Peru trying to do the impossible


Trying to stop gold miners from utterly destroying an otherwise rich and diverse nature preserve, the Tambopata Nature Reserve.
Trying to protect one of the most biologically diverse places on earth from an army of illegal miners that has carved a toxic path through the rain forest, the Peruvian government is setting up outposts and stepping up raids along the Malinowski River in the Tambopata Nature Reserve.

But some experts wonder whether it is far too little too late.

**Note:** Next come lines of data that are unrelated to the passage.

(** ** Exceptions *)

Inductive exn : Type :=
| OSError        (* [open] could not read the exclusion list *)
| NLTKError.     (* raised inside the NLTK calls *)

Inductive result (A : Type) : Type :=
| Ok (a : A)
| Err (e : exn).

Arguments Ok {A} a.
Arguments Err {A} e.

Definition raises {A : Type} (r : result A) : bool :=
  match r with
  | Ok _ => false
  | Err _ => true
  end.

(** [x or default] on an optional list: [None] and [[]] are both falsy. *)
Definition or_default (x : option (list string)) (default : list string) : list string :=
  match x with
  | None => default
  | Some [] => default
  | Some (c :: l) => c :: l
  end.

(** The loop [for pii in piiSet: cleaned = cleaned.replace(pii, "XXXXX")],
    visiting the strings in the order of the list. *)
Definition replace_all (order : list text) (t : text) : text :=
  fold_left (fun cleaned pii => str_replace pii placeholder cleaned) order t.

Section Pipeline.

(** The NLTK calls of [getNE]:
    [nltk.ne_chunk(nltk.pos_tag(nltk.word_tokenize(text)))], after
    [ensure_nltk_data()]. *)
Variable classify : text -> result Tree.

(** The lines [for line in file] yields on [exclusions.txt], or [None] when
    [open] fails. *)
Variable exclusions_file : option (list text).

(** The order in which a [for] loop visits a [set]. *)
Variable iter_order : list text -> list text.

Definition load_exclusions (lines : list text) : list text :=
  set_update [] (map (fun line => lower (strip line)) lines).

(** [getNE(text, piiNE)] *)
Definition getNE (t : text) (piiNE : list string) : result (list text) :=
  match classify t with
  | Err e => Err e
  | Ok ne =>
      match exclusions_file with
      | None => Err OSError
      | Some lines =>
          let exclusions := load_exclusions lines in
          Ok (fold_left
                (fun pii subtree =>
                   let entity := entity_of subtree in
                   if negb (mem (lower entity) exclusions)
                   then set_add entity pii
                   else pii)
                (subtrees (fun x => key_in (label x) piiNE) ne)
                [])
      end
  end.

(** [cleanString(text, verbose, piiNE, piiNums)]; the messages printed under
    [verbose] are not part of the result. *)
Definition cleanString (t : text) (verbose : bool)
    (piiNE piiNums : option (list string)) : result text :=
  let piiNE := or_default piiNE ["PERSON"; "ORGANIZATION"; "GPE"; "LOCATION"]%string in
  let piiNums := or_default piiNums ["PHONE"; "EMAIL"; "SSN"]%string in
  match getNE t piiNE with
  | Err e => Err e
  | Ok ne =>
      let piiSet := set_union ne (getIDInfo t piiNums) in
      let cleaned := replace_all (iter_order piiSet) t in
      Ok (maskDirectories cleaned)
  end.

End Pipeline.

(** ** Notions used to state the properties *)

(** Two strings overlap when an occurrence of one can share characters with an
    occurrence of the other: some non-empty suffix of [a] is a prefix of [b],
    or [b] is a prefix of a non-empty suffix of [a].  In particular [a]
    overlaps [b] when [b] is a substring of [a]. *)
Fixpoint overlaps (a b : text) : bool :=
  match a with
  | [] => false
  | _ :: a' => starts_with a b || starts_with b a || overlaps a' b
  end.

Definition independent (a b : text) : bool :=
  negb (overlaps a b) && negb (overlaps b a).

(** The strings of [l] overlap neither one another nor the placeholder. *)
Definition order_free (l : list text) : Prop :=
  (forall a, In a l -> independent a placeholder = true) /\
  (forall a b, In a l -> In b l -> a <> b -> independent a b = true).

(** The length of the shortest text a pattern can match. *)
Fixpoint min_len (r : regex) : nat :=
  match r with
  | Eps => 0
  | Cls _ => 1
  | Seq r1 r2 => min_len r1 + min_len r2
  | Alt r1 r2 => Nat.min (min_len r1) (min_len r2)
  | Rep _ lo _ => lo
  | NotAhead _ => 0
  end.

(** The text has neither a slash nor a backslash. *)
Definition slash_free (t : text) : Prop :=
  Forall (fun c => is_char "/" c = false /\ is_char "\" c = false) t.

(** The SSN policy in the words of the specification: area number not 666,
    not 000 and not in 900-999, group number not 00, serial number not 0000. *)
Definition ssn_policy (a b c d e f g h i : ascii) : bool :=
  negb (is_char "6" a && is_char "6" b && is_char "6" c) &&
  negb (is_char "0" a && is_char "0" b && is_char "0" c) &&
  negb (is_char "9" a) &&
  negb (is_char "0" d && is_char "0" e) &&
  negb (is_char "0" f && is_char "0" g && is_char "0" h && is_char "0" i).

(** A string of shape [###-##-####]. *)
Definition ssn_shape (a b c d e f g h i : ascii) : text :=
  [a; b; c; "-"; d; e; "-"; f; g; h; i]%char.















(** The strings a pattern matches in front of [rest]: the language of the
    pattern, a lookahead looking at what follows. *)
Fixpoint matches (r : regex) (m rest : text) : Prop :=
  match r with
  | Eps => m = []
  | Cls p => exists c, m = [c] /\ p c = true
  | Seq r1 r2 =>
      exists m1 m2, m = m1 ++ m2 /\ matches r1 m1 (m2 ++ rest) /\ matches r2 m2 rest
  | Alt r1 r2 => matches r1 m rest \/ matches r2 m rest
  | Rep p lo hi =>
      Forall (fun c => p c = true) m /\ lo <= length m /\
      match hi with Some h => length m <= h | None => True end
  | NotAhead r1 => m = [] /\ exec r1 rest (fun s' => Some s') = None
  end.

(** ** Files *)

(** [pathlib.Path(p).name] on a POSIX system: the last component of the path
    that is neither empty nor [.], or the empty string. *)
Definition path_name (p : text) : text :=
  last (filter (fun x => negb (text_eqb x []) && negb (text_eqb x (py ".")))
               (str_split "/" p)) [].

(** [s.rfind(c)], with [None] for -1. *)
Fixpoint rfind (c : ascii) (s : text) : option nat :=
  match s with
  | [] => None
  | x :: s' =>
      match rfind c s' with
      | Some i => Some (S i)
      | None => if Ascii.eqb x c then Some 0 else None
      end
  end.

(** [pathlib.Path(p).suffix], as Python 3.12 has it, the version the source
    names: the name from its last dot on, unless that dot is the first or the
    last character of the name. *)
Definition suffix (p : text) : text :=
  let name := path_name p in
  match rfind "." name with
  | Some i => if Nat.ltb 0 i && Nat.ltb i (length name - 1) then skipn i name else []
  | None => []
  end.

Inductive file_exn : Type :=
| ValueError (ext : text)   (* Unsupported file type *)
| ReadError                 (* raised while the file is opened, read or parsed *)
| OpenError                 (* [open(path, "w")] failed *)
| WriteError                (* [file.write] or the closing of the file failed *)
| PrintError                (* [print] could not write its line *)
| Raised (e : exn).         (* raised inside [getNE] *)

Inductive outcome (A : Type) : Type :=
| Done (a : A)
| Raise (e : file_exn).

Arguments Done {A} a.
Arguments Raise {A} e.

Definition of_read (r : option text) : outcome text :=
  match r with
  | Some t => Done t
  | None => Raise ReadError
  end.

(** An exception of [getNE] passes through its callers. *)
Definition of_result {A : Type} (r : result A) : outcome A :=
  match r with
  | Ok a => Done a
  | Err e => Raise (Raised e)
  end.

(** The calls of the program that can change files, in the order in which
    they are made. *)
Inductive file_op : Type :=
| Download                        (* [ensure_nltk_data()] was called: NLTK may
                                     store resources in its data directory *)
| Opened (path : text)            (* [open(path, "w")] returned: the file
                                     exists and is empty *)
| Wrote (path : text) (t : text). (* [file.write(t)] and the closing of the
                                     file returned: the file holds [t] *)

(** The lines the calls of [print] have written, and the calls that can
    change files. *)
Record world : Type := World {
  stdout : list text;
  file_ops : list file_op
}.

(** Code that prints, touches files and may raise. *)
Definition io (A : Type) : Type := world -> world * outcome A.

Definition ret {A : Type} (a : A) : io A := fun w => (w, Done a).

Definition raise {A : Type} (e : file_exn) : io A := fun w => (w, Raise e).

Definition lift {A : Type} (o : outcome A) : io A := fun w => (w, o).

Definition bind {A B : Type} (m : io A) (f : A -> io B) : io B :=
  fun w =>
    match m w with
    | (w', Done a) => f a w'
    | (w', Raise e) => (w', Raise e)
    end.

Declare Scope io_scope.
Delimit Scope io_scope with io.
Notation "x <- m ;; f" := (bind m (fun x => f))
  (at level 61, m at next level, right associativity) : io_scope.
Notation "m ;; f" := (bind m (fun _ => f))
  (at level 61, right associativity) : io_scope.

Definition log (op : file_op) : io unit :=
  fun w => (World (stdout w) (file_ops w ++ [op]), Done tt).

(** [if b: m] *)
Definition when (b : bool) (m : io unit) : io unit := if b then m else ret tt.

(** [str(n)] *)
Definition decimal (n : nat) : text :=
  list_ascii_of_string (NilEmpty.string_of_uint (Nat.to_uint n)).

Section Files.

Variable classify : text -> result Tree.
Variable exclusions_file : option (list text).
Variable iter_order : list text -> list text.

(** [open(filePath, encoding=encoding).read()] *)
Variable read_text : text -> text -> option text.

(** [pdfminer.high_level.extract_text(filePath)] *)
Variable pdf_text : text -> option text.

(** [BeautifulSoup(open(filePath, encoding=encoding), "html.parser").get_text()] *)
Variable html_text : text -> text -> option text.

(** Whether [print] succeeds on a line, after the lines already printed: it
    raises when the standard output is closed or cannot encode the line. *)
Variable stdout_takes : list text -> text -> bool.

(** Whether [open(path, "w")] succeeds. *)
Variable can_open : text -> bool.

(** Whether [file.write(text)] and the closing of the file succeed. *)
Variable can_write : text -> text -> bool.

(** [extract(filePath, encoding)] *)
Definition extract (filePath encoding : text) : outcome text :=
  let ext := suffix filePath in
  if mem ext [py ".txt"; py ".md"] then of_read (read_text filePath encoding)
  else if text_eqb ext (py ".pdf") then of_read (pdf_text filePath)
  else if mem ext [py ".html"; py ".htm"] then of_read (html_text filePath encoding)
  else Raise (ValueError ext).

(** [print(line)] *)
Definition print (line : text) : io unit :=
  fun w =>
    if stdout_takes (stdout w) line
    then (World (stdout w ++ [line]) (file_ops w), Done tt)
    else (w, Raise PrintError).

(** [writeFile(text, path)]: the file is opened, which creates or empties it,
    before anything is written. *)
Definition writeFile (t path : text) : io unit :=
  (if can_open path then
     log (Opened path) ;;
     if can_write path t then log (Wrote path t) else raise WriteError
   else raise OpenError)%io.

(** [cleanString(text, verbose, piiNE, piiNums)] with what it prints;
    [getNE] begins with [ensure_nltk_data()]. *)
Definition cleanString_io (t : text) (verbose : bool)
    (piiNE piiNums : option (list string)) : io text :=
  (let piiNE := or_default piiNE ["PERSON"; "ORGANIZATION"; "GPE"; "LOCATION"]%string in
   let piiNums := or_default piiNums ["PHONE"; "EMAIL"; "SSN"]%string in
   when verbose
     (print (py "Cleaning text: getting named entities and identifiable information...")) ;;
   log Download ;;
   match getNE classify exclusions_file t piiNE with
   | Err e => raise (Raised e)
   | Ok ne =>
       let piiSet := set_union ne (getIDInfo t piiNums) in
       when verbose (print (decimal (length piiSet) ++ py " PII strings found.")) ;;
       ret (maskDirectories (replace_all (iter_order piiSet) t))
   end)%io.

To get here, a remote front line in Latin America’s battle against illegal mining, I hiked nine and a half hours through the jungle, at times in water up to my armpits. But any sense of being in a pristine wilderness was lost at the river’s edge. Already, the miners had done so much damage that the water ran the color of milky coffee. The landscape was worthy of a “Mad Max” movie. Huge sandy craters, mounds of pebbles and poisoned waterways were everywhere. Garbage — rags, plastic bags, plastic foam food containers — clung to the freshly cut tree branches piled up in the river’s nooks and crannies.

With the price of gold high for years, illegal mining has blossomed in many parts of Latin America, not just in Peru. But in this country, one of the world’s major gold producers, the problem has gotten particularly bad.

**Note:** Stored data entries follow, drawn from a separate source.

Lemma windows_sizes (n : nat) :
  forall (data : bytes) (ls : list leaf) (c : Z),
    length data = n ->
    (forall (i : nat) (l : leaf),
        (i < Z.to_nat FixedMerkleLeaves)%nat ->
        ls !! i = Some l -> len (h l) = c) ->
    len (windows ls data).2 = len data mod MaxMerkleLeavesSize
    /\ forall (i : nat) (l : leaf),
        (i < Z.to_nat FixedMerkleLeaves)%nat ->
        (windows ls data).1 !! i = Some l ->
        len (h l) = c + MerkleChunkSize * (len data / MaxMerkleLeavesSize).
Proof.
  induction n as [n IH] using lt_wf_ind. intros data ls c Hn Hc.
  destruct (Z.leb_spec MaxMerkleLeavesSize (len data)) as [Hfull|Hshort].
  - rewrite windows_full by exact Hfull.
    destruct (len_window data Hfull) as [Hw Hlen].
    rewrite Hlen.
    pose proof (drop_window_lt data Hfull) as Hlt. rewrite Hn in Hlt.
    destruct (IH _ Hlt (drop (Z.to_nat MaxMerkleLeavesSize) data)
                (feed ls (take (Z.to_nat MaxMerkleLeavesSize) data))
                (c + MerkleChunkSize) eq_refl
                (feed_sizes ls _ c Hw Hc)) as [IH1 IH2].
    apply sizes_full; assumption.
  - rewrite windows_short by exact Hshort.
    apply sizes_short; assumption.
Qed.

(** X8: any segments written on a fresh tree are accepted, and afterwards
    the staging buffer holds [n mod 65536] bytes and every leaf has
    absorbed [64 * (n / 65536)] bytes, where [n] is the number of bytes
    written: only whole windows reach the leaves, and each gives 64 bytes
    to each of the 1024 leaves. *)
Theorem written_sizes (segs : list bytes) :
  exists t : FixedMerkleTree,
    write_all segs NewFixedMerkleTree = Returns t
    /\ writeCount t = len (concat segs) mod MaxMerkleLeavesSize
    /\ length (Leaves t) = Z.to_nat FixedMerkleLeaves
    /\ forall (i : nat) (l : leaf),
        Leaves t !! i = Some l ->
        len (h l)
        = MerkleChunkSize * (len (concat segs) / MaxMerkleLeavesSize).
Proof.
  destruct (write_all_spec segs NewFixedMerkleTree
              wellformed_NewFixedMerkleTree eq_refl)
    as (t & Hrun & Hab & Hwf).
  exists t. split; [exact Hrun|].
  destruct Hab as [A1 _ A3 _ _ _ _].
  rewrite staged_NewFixedMerkleTree in A1, A3. cbn [app] in A1, A3.
  destruct (windows_sizes (length (concat segs)) (concat segs)
              (Leaves NewFixedMerkleTree) 0 eq_refl) as [S1 S2].
  { intros i l Hi Hl. unfold NewFixedMerkleTree, initLeaves in Hl.
    osimpl. apply lookup_replicate_1 in Hl as [-> _]. reflexivity. }
  split; [rewrite A3; exact S1|].
  split; [apply Hwf|].
  intros i l Hl. rewrite A1 in Hl.
  rewrite (S2 i l); [lia| |exact Hl].
  apply lookup_lt_Some in Hl. rewrite <- A1 in Hl.
  destruct Hwf as [Hlv _ _ _]. rewrite Hlv in Hl. exact Hl.
Qed.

The amount of gold collected by unlicensed miners is far larger than elsewhere in Latin America. And it is ballooning so quickly that environmentalists fear that even a remote reserve like this one — home to thousands of species of plants and animals, some perhaps not even identified by humans — has little chance of survival.

For all the environmental damage done by corporate mining, illegal miners are far more destructive, experts say. While mining companies tend to concentrate on areas with rich underground veins of gold, illegal miners move swiftly across vast amounts of territory. They cut down broad swaths of jungle, sifting through perhaps 200 tons of topsoil to find enough flecks of gold for a single wedding ring.

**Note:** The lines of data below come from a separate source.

(** * mygit: a content-addressable object store

    A shallow embedding of [cmd/mygit/main.go]: the object pipeline
    ([createObject], [compressContent], [writeObject],
    [readAndDecompressFile]), the recursive tree builder
    ([createTreeObjects]), the commit builder ([commitTree]), the readers
    ([catFile], [lsTree]), [initRepository] and the dispatch of [main],
    with the properties of the object format and of the commands proved
    over them.

    Go values are modelled as the program has them: [[]byte] is
    [list byte], [string] is [string] (a Go string is an arbitrary byte
    sequence, and so is a Rocq one), the conversions [[]byte(s)] and
    [string(b)] are written out.  [os.Exit] and run-time panics are
    results of the command monad, next to a normal return; what goes to
    the standard error is not kept. *)

From Stdlib Require Import ZArith Strings.Byte String Ascii DecimalString.
From stdpp Require Import gmap strings list sorting.

Local Open Scope Z_scope.

(** ** Byte sequences *)

(** [[]byte(s)] and [string(b)]. *)
Definition bytes_of_string (s : string) : list byte := list_byte_of_string s.
Definition string_of_bytes (b : list byte) : string := string_of_list_byte b.

#[global] Instance byte_eq_dec : EqDecision byte := Byte.byte_eq_dec.

Definition byte_to_Z (b : byte) : Z := Z.of_N (Byte.to_N b).

(** The low eight bits of [z], as a byte: Go's [byte(z)]. *)
Definition byte_of_Z (z : Z) : byte :=
  default x00 (Byte.of_N (Z.to_N (Z.land z 0xFF))).

(** ** crypto/sha1

    [sha1.Sum], after FIPS 180-4 and the generic block function of the Go
    library: 32-bit words are [Z] with the wrap-around written out. *)
Module SHA1.

Definition mask32 (x : Z) : Z := Z.land x 0xFFFFFFFF.
Definition add32 (x y : Z) : Z := mask32 (x + y).
Definition not32 (x : Z) : Z := Z.lxor x 0xFFFFFFFF.

(** [bits.RotateLeft32]. *)
Definition RotateLeft32 (x : Z) (k : Z) : Z :=
  mask32 (Z.lor (Z.shiftl x k) (Z.shiftr x (32 - k))).

Definition _K0 : Z := 0x5A827999.
Definition _K1 : Z := 0x6ED9EBA1.
Definition _K2 : Z := 0x8F1BBCDC.
Definition _K3 : Z := 0xCA62C1D6.

Definition init0 : Z := 0x67452301.
Definition init1 : Z := 0xEFCDAB89.
Definition init2 : Z := 0x98BADCFE.
Definition init3 : Z := 0x10325476.
Definition init4 : Z := 0xC3D2E1F0.

Definition chunk : nat := 64.

(** The five chaining words [h[0..4]] of a digest. *)
Record digest := Digest { h0 : Z; h1 : Z; h2 : Z; h3 : Z; h4 : Z }.

Definition initial : digest := Digest init0 init1 init2 init3 init4.

(** Big-endian load of the 32-bit words of a block. *)
Fixpoint words (p : list byte) : list Z :=
  match p with
  | b0 :: b1 :: b2 :: b3 :: rest =>
      Z.lor (Z.lor (Z.lor (Z.shiftl (byte_to_Z b0) 24)
                          (Z.shiftl (byte_to_Z b1) 16))
                   (Z.shiftl (byte_to_Z b2) 8))
            (byte_to_Z b3)
      :: words rest
  | _ => []
  end.

(** The message schedule, latest word first: [rw] holds
    [w[i-1], w[i-2], ...] and is extended by [n] words with
    [w[i] = rotl1 (w[i-3] ^ w[i-8] ^ w[i-14] ^ w[i-16])]. *)
Fixpoint schedule (n : nat) (rw : list Z) : list Z :=
  match n with
  | O => rw
  | S n' =>
      let tmp := Z.lxor (Z.lxor (Z.lxor (nth 2 rw 0) (nth 7 rw 0))
                                (nth 13 rw 0)) (nth 15 rw 0) in
      schedule n' (RotateLeft32 tmp 1 :: rw)
  end.

(** One of the eighty rounds: [i] selects the function and constant. *)
Definition round (i : nat) (w : Z) (v : digest) : digest :=
  let '(Digest a b c d e) := v in
  let '(f, k) :=
    if (i <? 20)%nat then (Z.lor (Z.land b c) (Z.land (not32 b) d), _K0)
    else if (i <? 40)%nat then (Z.lxor (Z.lxor b c) d, _K1)
    else if (i <? 60)%nat then
      (Z.lor (Z.land (Z.lor b c) d) (Z.land b c), _K2)
    else (Z.lxor (Z.lxor b c) d, _K3) in
  let t := add32 (add32 (add32 (add32 (RotateLeft32 a 5) f) e) w) k in
  Digest t a (RotateLeft32 b 30) c d.

Fixpoint rounds (i : nat) (ws : list Z) (v : digest) : digest :=
  match ws with
  | [] => v
  | w :: ws' => rounds (S i) ws' (round i w v)
  end.

(** [blockGeneric] on one 64-byte block. *)
Definition block (dig : digest) (p : list byte) : digest :=
  let ws := rev (schedule 64 (rev (words p))) in
  let v := rounds 0 ws dig in
  Digest (add32 (h0 dig) (h0 v)) (add32 (h1 dig) (h1 v))
         (add32 (h2 dig) (h2 v)) (add32 (h3 dig) (h3 v))
         (add32 (h4 dig) (h4 v)).

(** [for len(p) >= chunk { ...; p = p[chunk:] }]; the fuel bounds the
    number of blocks and [length p] is always enough. *)
Fixpoint blocks (fuel : nat) (dig : digest) (p : list byte) : digest :=
  match fuel with
  | O => dig
  | S fuel' =>
      if (length p <? chunk)%nat then dig
      else blocks fuel' (block dig (take chunk p)) (drop chunk p)
  end.

(** Big-endian store of the low [n] bytes of [x]. *)
Fixpoint be_bytes (n : nat) (x : Z) : list byte :=
  match n with
  | O => []
  | S n' => byte_of_Z (Z.shiftr x (8 * Z.of_nat n')) :: be_bytes n' x
  end.

(** Padding: [0x80], zeros up to 56 mod 64, the bit length on 8 bytes. *)
Definition pad (msg : list byte) : list byte :=
  let len := length msg in
  let zeros := ((119 - len `mod` 64) `mod` 64)%nat in
  msg ++ x80 :: replicate zeros x00 ++ be_bytes 8 (8 * Z.of_nat len).

Definition Sum (data : list byte) : list byte :=
  let p := pad data in
  let d := blocks (length p) initial p in
  be_bytes 4 (h0 d) ++ be_bytes 4 (h1 d) ++ be_bytes 4 (h2 d)
    ++ be_bytes 4 (h3 d) ++ be_bytes 4 (h4 d).

Definition Size : nat := 20.

End SHA1.

Arguments SHA1.Sum : simpl never.

(** ** encoding/hex *)

Definition hextable : list ascii :=
  list_ascii_of_string "0123456789abcdef".

Definition hex_digit (n : Z) : ascii :=
  nth (Z.to_nat n) hextable "0"%char.

(** [hex.EncodeToString]: two lower-case digits per byte. *)
Fixpoint hex_EncodeToString (src : list byte) : string :=
  match src with
  | [] => EmptyString
  | b :: rest =>
      String (hex_digit (Z.shiftr (byte_to_Z b) 4))
        (String (hex_digit (Z.land (byte_to_Z b) 0x0F))
           (hex_EncodeToString rest))
  end.

(** ** fmt *)

(** The verb [%d] (and [%v]) on a length: its decimal digits. *)
Definition fmt_d (n : nat) : string :=
  NilZero.string_of_uint (N.to_uint (N.of_nat n)).

(** ** strings *)

Definition NUL : string := String "000"%char EmptyString.
Definition LF : string := String "010"%char EmptyString.

(** [s[:n]] and [s[n:]]: a slice bound past the end of the string is a
    run-time panic, rendered as [None]. *)
Definition slice_to (s : string) (n : nat) : option string :=
  if (n <=? String.length s)%nat then Some (substring 0 n s) else None.

Definition slice_from (s : string) (n : nat) : option string :=
  if (n <=? String.length s)%nat
  then Some (substring n (String.length s - n) s) else None.

(** [strings.Cut] at the first occurrence of a one-byte separator. *)
Fixpoint strings_Cut (s : string) (sep : ascii) : option (string * string) :=
  match s with
  | EmptyString => None
  | String c rest =>
      if Ascii.eqb c sep then Some (EmptyString, rest)
      else match strings_Cut rest sep with
           | Some (before, after) => Some (String c before, after)
           | None => None
           end
  end.

(** [strings.SplitN(s, sep, 2)] for a one-byte separator: the text before
    and after the first separator, or [s] alone when there is none. *)
Definition strings_SplitN_2 (s : string) (sep : ascii) : list string :=
  match strings_Cut s sep with
  | Some (before, after) => [before; after]
  | None => [s]
  end.

(** The comparison [a < b] of two Go strings: bytewise, lexicographic. *)
Definition string_lt (a b : string) : bool := String.ltb a b.

(** ** sort

    [insertionSortLessFunc], the routine [sort.Slice] runs on a slice of
    at most twelve elements: element [i] is swapped leftwards while it is
    less than its left neighbour.  [rp] is the part already sorted, last
    element first. *)
Fixpoint insert_left {A} (less : A -> A -> bool) (x : A) (rp : list A) : list A :=
  match rp with
  | [] => [x]
  | y :: rp' => if less x y then y :: insert_left less x rp' else x :: y :: rp'
  end.

Definition insertionSort {A} (less : A -> A -> bool) (data : list A) : list A :=
  rev (fold_left (fun rp x => insert_left less x rp) data []).

(** What [sort.Slice] asks of [less]: a strict weak ordering. *)
Record StrictWeakOrder {A} (less : A -> A -> bool) : Prop := {
  swo_irrefl : forall a, less a a = false;
  swo_trans : forall a b c, less a b = true -> less b c = true -> less a c = true;
  swo_incomparable :
    forall a b c, less a b = false -> less b c = false -> less a c = false
}.

(** ** The Go library behind the program

    Three library routines are taken by their documented contract rather
    than bit for bit:
    - [compress/zlib]: [zlib_stream x] is the complete stream a [Writer]
      has emitted once [x] was written and the writer closed,
      [zlib_pending x] whatever it has emitted before [Close];
      [zlib_NewReader] tells whether the two-byte header is accepted and
      [zlib_ReadAll] gives the bytes [io.ReadAll] gets out of the reader
      and whether it met an error.  The reader inverts the writer.
    - [sort.Slice]: the result is a permutation of the slice, in which no
      element is less than an earlier one (the sort is not stable).
    - [strings.ToLower]: the Unicode lower-case mapping. *)
Class GoLib := {
  zlib_stream : list byte -> list byte;
  zlib_pending : list byte -> list byte;
  zlib_NewReader : list byte -> bool;
  zlib_ReadAll : list byte -> list byte * bool;
  zlib_NewReader_stream : forall x, zlib_NewReader (zlib_stream x) = true;
  zlib_ReadAll_stream : forall x, zlib_ReadAll (zlib_stream x) = (x, false);
  sort_Slice : forall {A}, (A -> A -> bool) -> list A -> list A;
  sort_Slice_Permutation :
    forall A (less : A -> A -> bool) l, sort_Slice less l ≡ₚ l;
  sort_Slice_Sorted :
    forall A (less : A -> A -> bool) l,
      StrictWeakOrder less ->
      StronglySorted (fun a b => less b a = false) (sort_Slice less l);
  strings_ToLower : string -> string
}.

(** ** The file system

    A path is the list of its elements.  The working tree is what the
    tree walk reads: a file with its contents ([None] when [os.ReadFile]
    fails on it: unreadable, a dangling link), or a directory with its
    entries in the order the operating system lists them and, when
    reading the directory fails, the number of entries listed before the
    error ([Some 0]: the directory cannot be opened).  [files] holds what
    lies below [.git], where the program writes.  The two are kept apart:
    the walk never enters a directory named [.git], so nothing it reads
    is changed by what the program writes. *)
Abbreviation path := (list string).

Inductive fnode :=
| FDir
| FFile (data : list byte).

#[warnings="-register-all"] Inductive node :=
| File (contents : option (list byte))
| Dir (children : list (string * node)) (fault : option nat).

Record world := World {
  Args : list string;
  worktree : node;
  files : gmap path fnode;
  stdout : string
}.

Definition set_files (f : gmap path fnode) (w : world) : world :=
  World (Args w) (worktree w) f (stdout w).

Definition set_stdout (o : string) (w : world) : world :=
  World (Args w) (worktree w) (files w) o.

(** ** Commands

    A command runs on the world and returns normally, stops the process
    with [os.Exit], or panics; the world it leaves is kept in each case. *)
Inductive result (A : Type) :=
| Ret (a : A)
| Exit (code : Z)
| Panic.
Arguments Ret {A} a.
Arguments Exit {A} code.
Arguments Panic {A}.

Definition M (A : Type) : Type := world -> result A * world.

Definition ret {A} (a : A) : M A := fun w => (Ret a, w).

Definition bind {A B} (m : M A) (k : A -> M B) : M B :=
  fun w =>
    match m w with
    | (Ret a, w') => k a w'
    | (Exit c, w') => (Exit c, w')
    | (Panic, w') => (Panic, w')
    end.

Without help, some experts say, the areas they leave behind — robbed of all topsoil and loaded with mercury — could take 500 years to recover.

The miners use so much mercury to process the gold that the government declared a health emergency in much of the Madre de Dios region in May. Tests in 97 villages found that more than 40 percent of the people had absorbed dangerous levels of the heavy metal. Mercury poisoning affects people in many ways, from chronic headaches to kidney damage, but it is most harmful to children, who are likely to suffer permanent brain damage.

“The next generations will pay for what we are doing now,” said Manuel Pulgar-Vidal, who heads the Peruvian Ministry of the Environment.
The lure of untold riches usually ends with the riches still untold, but the damage done in the greedy scramble for them remains long afterwards. And seldom has anybody been able to stop the eager vandals from doing that damage when gold is their goal.